**Aim of the task:**
Retype, word for word, every line from the one holding "(* ===== verification/PfEngines.v ===== *)" through the one holding "zero here. *)" in the entries below, both included, and only those lines.

**Information supplied:**
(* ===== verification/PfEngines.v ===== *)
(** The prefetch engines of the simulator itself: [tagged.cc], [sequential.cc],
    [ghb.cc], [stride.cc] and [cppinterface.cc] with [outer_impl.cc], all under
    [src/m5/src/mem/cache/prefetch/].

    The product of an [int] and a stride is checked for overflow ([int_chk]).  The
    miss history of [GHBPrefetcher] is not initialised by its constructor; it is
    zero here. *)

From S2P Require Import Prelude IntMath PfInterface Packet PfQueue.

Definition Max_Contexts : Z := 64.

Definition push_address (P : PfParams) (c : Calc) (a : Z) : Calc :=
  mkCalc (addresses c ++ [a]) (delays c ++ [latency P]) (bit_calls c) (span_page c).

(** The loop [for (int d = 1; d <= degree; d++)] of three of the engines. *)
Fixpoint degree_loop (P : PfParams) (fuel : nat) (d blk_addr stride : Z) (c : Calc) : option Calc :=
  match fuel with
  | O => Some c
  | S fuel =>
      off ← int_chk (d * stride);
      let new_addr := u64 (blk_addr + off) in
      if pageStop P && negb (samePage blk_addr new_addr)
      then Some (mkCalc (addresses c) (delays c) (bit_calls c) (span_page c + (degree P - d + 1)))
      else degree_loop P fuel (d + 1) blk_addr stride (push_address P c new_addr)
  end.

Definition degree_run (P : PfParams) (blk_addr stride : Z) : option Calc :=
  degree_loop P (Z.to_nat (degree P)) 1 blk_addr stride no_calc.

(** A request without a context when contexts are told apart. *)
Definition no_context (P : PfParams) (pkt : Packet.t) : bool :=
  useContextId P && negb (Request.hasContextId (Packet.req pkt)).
* * *
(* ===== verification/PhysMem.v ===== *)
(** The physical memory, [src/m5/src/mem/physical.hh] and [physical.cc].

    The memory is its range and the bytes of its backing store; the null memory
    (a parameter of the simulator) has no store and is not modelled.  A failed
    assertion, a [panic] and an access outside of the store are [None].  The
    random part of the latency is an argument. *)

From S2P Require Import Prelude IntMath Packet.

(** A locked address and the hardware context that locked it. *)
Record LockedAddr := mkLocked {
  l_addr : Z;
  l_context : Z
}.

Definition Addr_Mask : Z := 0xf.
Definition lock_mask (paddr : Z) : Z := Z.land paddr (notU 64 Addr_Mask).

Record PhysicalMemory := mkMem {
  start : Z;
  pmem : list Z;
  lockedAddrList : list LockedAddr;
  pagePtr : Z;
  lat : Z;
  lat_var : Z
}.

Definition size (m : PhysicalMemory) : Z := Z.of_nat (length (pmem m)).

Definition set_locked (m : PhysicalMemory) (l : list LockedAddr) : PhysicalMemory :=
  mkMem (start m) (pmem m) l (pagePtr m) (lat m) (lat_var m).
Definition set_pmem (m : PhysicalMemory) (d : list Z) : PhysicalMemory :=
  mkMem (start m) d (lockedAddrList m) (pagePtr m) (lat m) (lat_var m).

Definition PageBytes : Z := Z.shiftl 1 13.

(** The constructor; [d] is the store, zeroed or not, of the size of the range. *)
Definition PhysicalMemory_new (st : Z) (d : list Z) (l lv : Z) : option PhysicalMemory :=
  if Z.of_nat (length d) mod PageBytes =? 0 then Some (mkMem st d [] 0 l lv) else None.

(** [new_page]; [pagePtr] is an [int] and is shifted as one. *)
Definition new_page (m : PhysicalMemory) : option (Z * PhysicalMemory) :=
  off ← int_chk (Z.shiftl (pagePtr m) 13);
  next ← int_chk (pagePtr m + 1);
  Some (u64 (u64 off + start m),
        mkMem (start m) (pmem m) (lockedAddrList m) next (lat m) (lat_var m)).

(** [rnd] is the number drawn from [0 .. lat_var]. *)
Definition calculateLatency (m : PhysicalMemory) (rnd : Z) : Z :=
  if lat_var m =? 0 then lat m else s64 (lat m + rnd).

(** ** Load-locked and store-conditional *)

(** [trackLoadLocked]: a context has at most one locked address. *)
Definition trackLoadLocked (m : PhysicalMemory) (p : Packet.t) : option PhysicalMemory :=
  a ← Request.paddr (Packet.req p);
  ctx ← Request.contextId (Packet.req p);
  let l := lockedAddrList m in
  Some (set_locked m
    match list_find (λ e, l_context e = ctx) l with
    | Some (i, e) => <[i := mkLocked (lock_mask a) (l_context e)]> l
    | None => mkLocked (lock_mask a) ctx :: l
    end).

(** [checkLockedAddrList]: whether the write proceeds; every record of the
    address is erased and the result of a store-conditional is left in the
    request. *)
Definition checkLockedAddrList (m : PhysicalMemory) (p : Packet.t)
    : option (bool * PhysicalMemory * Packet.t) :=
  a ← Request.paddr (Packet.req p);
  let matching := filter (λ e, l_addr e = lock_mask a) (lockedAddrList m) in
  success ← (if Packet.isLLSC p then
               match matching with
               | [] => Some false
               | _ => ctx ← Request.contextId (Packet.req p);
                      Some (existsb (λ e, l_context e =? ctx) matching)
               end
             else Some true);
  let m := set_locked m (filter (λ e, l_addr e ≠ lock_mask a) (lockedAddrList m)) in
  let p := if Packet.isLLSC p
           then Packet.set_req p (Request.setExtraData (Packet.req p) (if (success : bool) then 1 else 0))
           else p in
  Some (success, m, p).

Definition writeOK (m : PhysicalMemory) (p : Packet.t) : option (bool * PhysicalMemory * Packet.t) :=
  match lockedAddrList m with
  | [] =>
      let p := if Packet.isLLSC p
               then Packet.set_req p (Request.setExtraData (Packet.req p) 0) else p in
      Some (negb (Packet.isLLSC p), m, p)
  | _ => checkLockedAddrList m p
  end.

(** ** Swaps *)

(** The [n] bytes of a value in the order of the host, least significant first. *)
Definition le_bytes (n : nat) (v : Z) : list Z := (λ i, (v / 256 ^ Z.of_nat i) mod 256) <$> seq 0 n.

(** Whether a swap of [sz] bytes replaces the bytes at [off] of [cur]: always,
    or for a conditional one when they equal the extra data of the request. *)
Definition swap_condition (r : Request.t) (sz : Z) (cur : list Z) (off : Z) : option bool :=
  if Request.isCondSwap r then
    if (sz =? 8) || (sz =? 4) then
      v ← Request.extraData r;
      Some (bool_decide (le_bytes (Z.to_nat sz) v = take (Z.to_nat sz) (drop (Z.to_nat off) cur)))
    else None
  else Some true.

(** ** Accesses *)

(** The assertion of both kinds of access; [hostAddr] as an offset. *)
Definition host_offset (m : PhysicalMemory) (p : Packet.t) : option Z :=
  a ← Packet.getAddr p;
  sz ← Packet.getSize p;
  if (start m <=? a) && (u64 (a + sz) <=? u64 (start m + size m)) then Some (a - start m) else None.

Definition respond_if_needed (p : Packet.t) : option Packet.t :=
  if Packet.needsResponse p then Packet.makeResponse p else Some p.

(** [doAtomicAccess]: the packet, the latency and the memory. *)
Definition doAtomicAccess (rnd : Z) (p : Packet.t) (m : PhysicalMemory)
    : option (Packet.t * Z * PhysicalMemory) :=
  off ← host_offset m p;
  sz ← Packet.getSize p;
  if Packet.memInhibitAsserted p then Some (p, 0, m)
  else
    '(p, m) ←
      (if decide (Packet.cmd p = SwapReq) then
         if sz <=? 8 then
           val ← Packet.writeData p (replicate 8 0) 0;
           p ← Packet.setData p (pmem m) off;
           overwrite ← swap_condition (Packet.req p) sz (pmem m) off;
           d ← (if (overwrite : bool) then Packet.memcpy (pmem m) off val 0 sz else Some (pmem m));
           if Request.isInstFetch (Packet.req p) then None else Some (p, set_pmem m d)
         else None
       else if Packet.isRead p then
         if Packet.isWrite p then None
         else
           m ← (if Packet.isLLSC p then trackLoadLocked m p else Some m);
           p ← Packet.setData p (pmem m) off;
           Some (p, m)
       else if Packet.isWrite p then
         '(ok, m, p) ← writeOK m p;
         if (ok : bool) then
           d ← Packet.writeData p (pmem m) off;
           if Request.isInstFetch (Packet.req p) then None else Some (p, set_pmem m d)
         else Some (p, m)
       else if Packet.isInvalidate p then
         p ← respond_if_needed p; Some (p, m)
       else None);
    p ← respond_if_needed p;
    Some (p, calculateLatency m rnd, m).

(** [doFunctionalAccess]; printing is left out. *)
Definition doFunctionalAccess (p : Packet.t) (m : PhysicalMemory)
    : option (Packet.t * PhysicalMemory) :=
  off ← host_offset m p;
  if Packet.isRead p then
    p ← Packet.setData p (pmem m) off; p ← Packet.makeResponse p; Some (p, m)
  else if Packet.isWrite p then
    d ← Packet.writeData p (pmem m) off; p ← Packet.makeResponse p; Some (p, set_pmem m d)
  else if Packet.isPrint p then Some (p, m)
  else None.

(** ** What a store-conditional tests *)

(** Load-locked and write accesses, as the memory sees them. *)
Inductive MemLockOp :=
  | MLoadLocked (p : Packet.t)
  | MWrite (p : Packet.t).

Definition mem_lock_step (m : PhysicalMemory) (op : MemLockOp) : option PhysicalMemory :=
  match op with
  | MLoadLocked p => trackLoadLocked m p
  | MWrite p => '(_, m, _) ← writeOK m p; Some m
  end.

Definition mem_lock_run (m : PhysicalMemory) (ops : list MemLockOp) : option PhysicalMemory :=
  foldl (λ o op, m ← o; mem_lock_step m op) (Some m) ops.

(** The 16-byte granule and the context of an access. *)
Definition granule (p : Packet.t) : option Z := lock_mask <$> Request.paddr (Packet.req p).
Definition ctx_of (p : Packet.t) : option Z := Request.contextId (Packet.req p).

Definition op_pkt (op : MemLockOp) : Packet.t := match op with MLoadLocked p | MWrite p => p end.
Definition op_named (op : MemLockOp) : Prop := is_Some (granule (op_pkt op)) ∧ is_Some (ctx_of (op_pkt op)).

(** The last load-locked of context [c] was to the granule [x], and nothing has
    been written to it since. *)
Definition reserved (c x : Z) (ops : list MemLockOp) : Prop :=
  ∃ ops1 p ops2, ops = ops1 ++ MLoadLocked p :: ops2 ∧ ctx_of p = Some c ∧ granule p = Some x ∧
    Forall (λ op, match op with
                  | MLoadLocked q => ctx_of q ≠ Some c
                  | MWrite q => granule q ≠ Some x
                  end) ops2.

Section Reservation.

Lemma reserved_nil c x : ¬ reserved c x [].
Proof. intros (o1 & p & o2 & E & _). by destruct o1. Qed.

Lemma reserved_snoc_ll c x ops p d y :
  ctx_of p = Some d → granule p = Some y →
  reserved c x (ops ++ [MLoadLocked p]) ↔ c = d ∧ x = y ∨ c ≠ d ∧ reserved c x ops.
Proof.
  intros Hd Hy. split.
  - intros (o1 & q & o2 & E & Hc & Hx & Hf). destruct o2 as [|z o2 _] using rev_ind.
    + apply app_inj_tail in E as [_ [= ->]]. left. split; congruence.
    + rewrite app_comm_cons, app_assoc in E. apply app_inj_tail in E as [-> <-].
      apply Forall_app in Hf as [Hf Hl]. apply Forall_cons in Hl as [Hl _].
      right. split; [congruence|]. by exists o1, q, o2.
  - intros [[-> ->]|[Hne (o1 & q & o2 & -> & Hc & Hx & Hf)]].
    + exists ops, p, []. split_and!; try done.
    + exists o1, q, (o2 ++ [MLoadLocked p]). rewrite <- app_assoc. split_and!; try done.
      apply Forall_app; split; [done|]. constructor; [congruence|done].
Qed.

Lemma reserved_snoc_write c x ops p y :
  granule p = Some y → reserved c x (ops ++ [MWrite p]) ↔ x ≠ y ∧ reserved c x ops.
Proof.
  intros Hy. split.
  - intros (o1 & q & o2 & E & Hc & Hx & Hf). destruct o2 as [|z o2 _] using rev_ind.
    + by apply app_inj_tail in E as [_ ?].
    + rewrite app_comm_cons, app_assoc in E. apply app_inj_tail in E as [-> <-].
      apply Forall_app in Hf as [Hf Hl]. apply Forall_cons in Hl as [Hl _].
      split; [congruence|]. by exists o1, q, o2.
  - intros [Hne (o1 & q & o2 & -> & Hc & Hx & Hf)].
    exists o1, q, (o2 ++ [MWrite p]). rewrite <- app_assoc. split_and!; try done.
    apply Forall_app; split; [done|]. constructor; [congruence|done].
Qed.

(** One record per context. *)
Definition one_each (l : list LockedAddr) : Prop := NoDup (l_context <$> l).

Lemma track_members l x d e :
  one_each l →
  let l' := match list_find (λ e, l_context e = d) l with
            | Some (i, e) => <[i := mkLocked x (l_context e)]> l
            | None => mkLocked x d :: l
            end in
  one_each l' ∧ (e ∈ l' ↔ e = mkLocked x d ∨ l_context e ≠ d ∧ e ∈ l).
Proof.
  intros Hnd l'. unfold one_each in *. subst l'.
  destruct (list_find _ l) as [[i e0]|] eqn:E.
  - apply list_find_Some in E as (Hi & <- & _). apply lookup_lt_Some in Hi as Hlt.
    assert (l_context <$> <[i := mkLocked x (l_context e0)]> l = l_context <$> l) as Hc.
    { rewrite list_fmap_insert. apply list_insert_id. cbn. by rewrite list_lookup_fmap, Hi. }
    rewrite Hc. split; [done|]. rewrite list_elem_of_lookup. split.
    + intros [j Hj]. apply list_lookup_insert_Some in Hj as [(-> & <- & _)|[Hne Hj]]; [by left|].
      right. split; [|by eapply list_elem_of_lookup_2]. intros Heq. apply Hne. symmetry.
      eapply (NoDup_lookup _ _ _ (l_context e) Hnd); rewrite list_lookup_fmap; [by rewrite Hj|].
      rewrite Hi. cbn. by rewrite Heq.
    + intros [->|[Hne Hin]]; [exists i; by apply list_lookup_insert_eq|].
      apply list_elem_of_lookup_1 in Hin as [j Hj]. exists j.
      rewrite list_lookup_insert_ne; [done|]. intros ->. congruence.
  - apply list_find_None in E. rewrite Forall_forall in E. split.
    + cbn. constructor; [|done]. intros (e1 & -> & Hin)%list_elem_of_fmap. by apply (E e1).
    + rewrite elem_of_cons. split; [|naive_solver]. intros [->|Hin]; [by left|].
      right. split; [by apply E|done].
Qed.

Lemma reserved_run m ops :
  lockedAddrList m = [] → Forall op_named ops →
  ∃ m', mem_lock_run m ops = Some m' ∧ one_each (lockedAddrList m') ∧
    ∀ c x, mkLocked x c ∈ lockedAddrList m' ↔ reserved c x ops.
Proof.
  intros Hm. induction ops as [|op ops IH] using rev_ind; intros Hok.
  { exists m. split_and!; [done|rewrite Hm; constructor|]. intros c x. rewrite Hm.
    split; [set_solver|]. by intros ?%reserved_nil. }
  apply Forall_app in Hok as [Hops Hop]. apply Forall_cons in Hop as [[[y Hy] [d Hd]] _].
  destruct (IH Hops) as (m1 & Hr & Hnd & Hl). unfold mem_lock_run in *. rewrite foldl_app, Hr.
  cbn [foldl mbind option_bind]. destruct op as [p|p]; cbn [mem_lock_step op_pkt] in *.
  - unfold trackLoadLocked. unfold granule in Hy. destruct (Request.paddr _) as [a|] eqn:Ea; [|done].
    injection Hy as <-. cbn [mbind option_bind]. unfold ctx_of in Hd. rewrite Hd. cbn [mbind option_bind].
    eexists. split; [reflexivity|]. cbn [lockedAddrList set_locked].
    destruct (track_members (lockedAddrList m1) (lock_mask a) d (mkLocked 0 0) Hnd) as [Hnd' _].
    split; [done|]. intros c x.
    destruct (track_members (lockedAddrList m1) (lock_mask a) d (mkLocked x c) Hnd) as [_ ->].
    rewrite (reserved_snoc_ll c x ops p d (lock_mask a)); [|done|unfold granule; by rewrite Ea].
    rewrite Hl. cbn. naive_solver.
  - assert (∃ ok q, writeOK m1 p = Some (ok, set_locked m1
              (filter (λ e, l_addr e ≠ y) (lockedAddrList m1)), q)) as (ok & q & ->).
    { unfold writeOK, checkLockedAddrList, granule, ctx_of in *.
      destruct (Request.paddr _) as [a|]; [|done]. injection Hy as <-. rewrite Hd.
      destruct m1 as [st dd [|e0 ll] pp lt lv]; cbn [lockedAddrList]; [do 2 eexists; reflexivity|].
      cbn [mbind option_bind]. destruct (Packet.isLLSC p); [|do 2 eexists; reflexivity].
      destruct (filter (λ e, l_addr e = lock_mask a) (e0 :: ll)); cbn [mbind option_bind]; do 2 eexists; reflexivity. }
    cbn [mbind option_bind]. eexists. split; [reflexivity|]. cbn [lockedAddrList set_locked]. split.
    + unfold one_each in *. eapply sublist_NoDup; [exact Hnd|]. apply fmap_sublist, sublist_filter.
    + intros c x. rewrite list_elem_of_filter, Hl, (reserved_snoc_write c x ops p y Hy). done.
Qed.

**Response below:**
(* ===== verification/PfEngines.v ===== *)
(** The prefetch engines of the simulator itself: [tagged.cc], [sequential.cc],
    [ghb.cc], [stride.cc] and [cppinterface.cc] with [outer_impl.cc], all under
    [src/m5/src/mem/cache/prefetch/].

    The product of an [int] and a stride is checked for overflow ([int_chk]).  The
    miss history of [GHBPrefetcher] is not initialised by its constructor; it is
    zero here. *)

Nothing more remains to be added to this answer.